В повести я пылко обрушивался на общественную ребячливость моего героя, смеялся, издевался над ним, подверг жестокой встряске. Но я отнюдь не считал его пустым, никчемным и всерьез верил, что из него может выйти толк. Этот веселый, способный парень нравился мне уже тем, что не корчил из себя избранную личность. Я знал, что он честно и бескорыстно, без громких слов — наоборот, с избытком смеха и шуток! — любит свою страну, свою революцию. Но так как любовь эта бывала порой действительно легкомысленна, она заводила его на путь странных и даже нелепых приключений…
К чему это привело, читатель узнает, дочитав до конца повесть. При этом, возможно, он оглянется на свою юность (давнюю или недавнюю, в зависимости от возраста), увидит какие-то знакомые черты сверстников, а быть может, и свои личные… И уж конечно не раз вспомнит о наших вечных тревогах и спорах по поводу молодежи. Собственно, эти споры и подстрекнули меня попробовать воскресить для сегодняшнего читателя «Племенного бога».
Был и еще один довод для публикации этой повести. Изображенные в ней баптисты, их «уловление человеческих душ», наивность рядовых соблазненных и циничный карьеризм главарей с их ближайшими помощниками существовали не только в 1929 году (время действия повести) — в том или ином обличий они существуют и теперь. Мне показалось полезным напомнить читателю о живучести религиозных сект, о способности их ко всяческой мимикрии, а следовательно, о необходимости уметь дать д у х о в н ы й коллективный отпор этому гибкому и ловкому противнику. Кстати добавлю, что в этих главах я ничего не сочинил, не преувеличил: проповеди, песнопения, листовки, миссионерские документы — все это подлинное и говорит само против себя лучше, чем любая удачная пародия.
ЧАСТЬ ПЕРВАЯ
Глава первая
Вчера поселился там какой-то чудак. Он не давал Загатному спать: бегал, стучал, звенел — делал бог знает что.
Не вытерпев муки, Ефрем пошел за советом к квартирной хозяйке.

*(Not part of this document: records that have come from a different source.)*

(* ===== verification/RiscvFp.v ===== *)
(** * CSR and floating-point instructions are translated correctly

    These instructions work on words of the CPU struct, addressed off the env
    pointer, and the floating-point ones call the functions of fpu.rs.  Each first
    checks that the unit is on ([gen_fp_check]): a conditional exit in the middle of
    the instruction, after which the ops that follow are not run. *)

From S2P Require Import Prelude Types Opcodes Ir Builder IrSem Tb Frontend RiscvCpu RiscvGen.
From S2P Require Import RiscvTrans RiscvSem RiscvWp RiscvRules.

Section rules.
Variable host : Z → list Z → World.t → Z * World.t.
Variable envp : Z.
Let ext := fe_ext host.

(** ** Words of the CPU struct *)

Lemma env_holds c ts n g e w : good c ts n → repr envp g (e, w) → holds ts e 0 envp.
Proof.
  intros Hg Hr. pose proof (good_len _ _ _ Hg). unfold NB_GLOBALS in *. split; [lia|].
  destruct Hg as [[] <- _].
  destruct (global_local (temps c) 0 ok_globals) as (y & Hy & _ & Hc); [unfold NB_GLOBALS; lia|].
  unfold rd. rewrite Hy, Hc. apply (repr_env _ _ _ Hr).
Qed.

Definition offset_ok (off : Z) : Prop := 0 ≤ off < 2 ^ 31.

Lemma carg_offset off : offset_ok off → i32 (carg (u32 off)) = off.
Proof.
  unfold offset_ok. intros. unfold i32, u32, carg. rewrite signed_of_mod by lia. apply signed_small; lia.
Qed.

Но Фанни Яковлевна уже спала.
Ефрем вернулся ни с чем.
К его удовольствию, едва он открыл к себе дверь, все утихло.
Прошло минут десять, бесчинства не возобновлялись, Ефрем прилег на кушетку, но спать расхотелось.
Тогда он стал думать.
О чем?
Сейчас утром, рассматривая в зеркале свое ухо, в которое заполз вчера клопик-жучок и до полуночи там баловался, Ефрем вспомнил все, и все оказалось не очень веселым.
«То-то и есть, — подумал Ефрем, — сегодня увидимся, решить нужно раньше».
Календарный листок он всегда обрывал вчерашний сегодня, — новый день казался печатным сюрпризом.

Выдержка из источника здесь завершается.